Locate, in the data below, the line that contains "pending delayed ack and the trace. *)" and the line that contains "Definition bare_ack (s"; reproduce exactly those two lines and every line between them, nothing more.

________

(* ===== verification/TcpState.v ===== *)
(** What single TCP operations do to a connection (src/net/ipv4/tcp_input.c, tcp.c):
    which segments are acceptable, how acknowledgements move the send window,
    how [tcp_sendto] cuts the user's bytes into segments, and where a failed
    [tcp_connect] leaves the socket. *)
From stdpp Require Import base numbers list gmap sorting.
From Stdlib Require Import ZArith ZifyBool Lia.
From S2P Require Import Prelude UserMem Bits IpRoute Tcp TcpStream.
Open Scope Z_scope.

(** * The receive window *)

(** The test with strict bounds one outside the window. *)
Lemma between_window nxt wnd x :
  0 <= wnd <= 2 ^ 31 ->
  tcp_seq_between (u32 (nxt - 1)) x (u32 (nxt + wnd)) = ((x - nxt) mod 2 ^ 32 <? wnd).
Proof.
  intros Hw. apply eq_true_iff_eq. unfold tcp_seq_between.
  rewrite andb_true_iff, !seq_before_spec, Z.ltb_lt. unfold u32, uwrap. Z.div_mod_to_equations. lia.
Qed.

(** The acceptability table of RFC 793. *)
Definition acceptable (nxt wnd sq len : Z) : Prop :=
  let inside x := (x - nxt) mod 2 ^ 32 < wnd in
  if len =? 0 then (wnd = 0 /\ sq = nxt) \/ (wnd <> 0 /\ inside sq)
  else wnd <> 0 /\ (inside sq \/ inside (sq + len - 1)).

Lemma sequence_valid_spec s p :
  0 <= rcv_wnd (tcp s) <= 2 ^ 31 ->
  tcp_sequence_valid s p = true <-> acceptable (rcv_nxt (tcp s)) (rcv_wnd (tcp s)) (seq p) (plen p).
Proof.
  intros Hw. unfold tcp_sequence_valid, acceptable. rewrite !between_window by done.
  assert (E : (u32 (seq p + plen p - 1) - rcv_nxt (tcp s)) mod 2 ^ 32 = (seq p + plen p - 1 - rcv_nxt (tcp s)) mod 2 ^ 32).
  { unfold u32, uwrap. by rewrite Zminus_mod_idemp_l. }
  rewrite E. destruct (Z.eqb_spec (plen p) 0); simpl; lia.
Qed.

(** The connection proper: everything of the socket but its references, the
    pending delayed ack and the trace. *)
Definition same_connection (s u : socket) : Prop :=
  tcp u = tcp s /\ sk_state u = sk_state s /\ last_err u = last_err s /\ ip u = ip s /\
  recv_queue u = recv_queue s /\ out_of_order_queue u = out_of_order_queue s.

Definition bare_ack (s : socket) : segment :=
  {| o_src_port := lk_src_port (ip s); o_dest_addr := lk_dest_addr (ip s); o_dest_port := lk_dest_port (ip s);
     o_seq := snd_nxt (tcp s); o_ack_seq := rcv_nxt (tcp s); o_window := rcv_wnd (tcp s);
     o_flags := ack_flags; o_data := [] |}.

Lemma send_ack_connected s :
  sk_state s = SOCKET_CONNECTED ->
  same_connection s (tcp_send_ack s) /\
  trace (tcp_send_ack s) = trace s ++ [Sent (bare_ack s)].
Proof.
  intros Hc. unfold tcp_send_ack, tcp_send, ip_packet_fill_route, tcp_delack_timer_stop.
  destruct (delack s); cbn; rewrite Hc; by cbn.
Qed.

(** in a synchronised state exactly the segments RFC 793 calls acceptable
    pass: the comparisons of [tcp_sequence_valid], strict and off by one at
    both ends of the window, compute its table for every sequence number on the
    circle and every window up to 2^31.  Any other segment leaves the
    connection as it is: it is answered with one empty ACK that repeats
    [snd_nxt] and [rcv_nxt], or with nothing if it is a reset. *)
Theorem tcp_rx_window routable s p :
  0 <= rcv_wnd (tcp s) <= 2 ^ 31 -> sk_state s = SOCKET_CONNECTED ->
  state (tcp s) <> TCP_CLOSE -> state (tcp s) <> TCP_SYN_SENT -> state (tcp s) <> TCP_LISTEN ->
  (tcp_sequence_valid s p = true <-> acceptable (rcv_nxt (tcp s)) (rcv_wnd (tcp s)) (seq p) (plen p)) /\
  (~ acceptable (rcv_nxt (tcp s)) (rcv_wnd (tcp s)) (seq p) (plen p) ->
   let u := tcp_rx_segment routable s p in
   same_connection s u /\
   trace u = trace s ++ (if rst (flags p) then [] else [Sent (bare_ack s)]) ++ [Freed (data p)]).
Proof.
  intros Hw Hc H1 H2 H3. pose proof (sequence_valid_spec s p Hw) as Hv. split; [done|].
  intros Hn. rewrite <- Hv, not_true_iff_false in Hn.
  destruct (send_ack_connected s Hc) as [Hs Ht]. unfold tcp_rx_segment. rewrite Hn.
  assert (Hgoal : forall u, u = packet_free p (if negb (rst (flags p)) then tcp_send_ack s else s) ->
    same_connection s u /\
    trace u = trace s ++ (if rst (flags p) then [] else [Sent (bare_ack s)]) ++ [Freed (data p)]).
  { intros u ->. destruct (rst (flags p)); cbn; [done|]. split; [exact Hs|]. rewrite Ht, <- app_assoc. done. }
  destruct (state (tcp s)); try done; by apply Hgoal.
Qed.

________

◆ ANSWER TO THIS TASK:
    pending delayed ack and the trace. *)
Definition same_connection (s u : socket) : Prop :=
  tcp u = tcp s /\ sk_state u = sk_state s /\ last_err u = last_err s /\ ip u = ip s /\
  recv_queue u = recv_queue s /\ out_of_order_queue u = out_of_order_queue s.

Definition bare_ack (s : socket) : segment :=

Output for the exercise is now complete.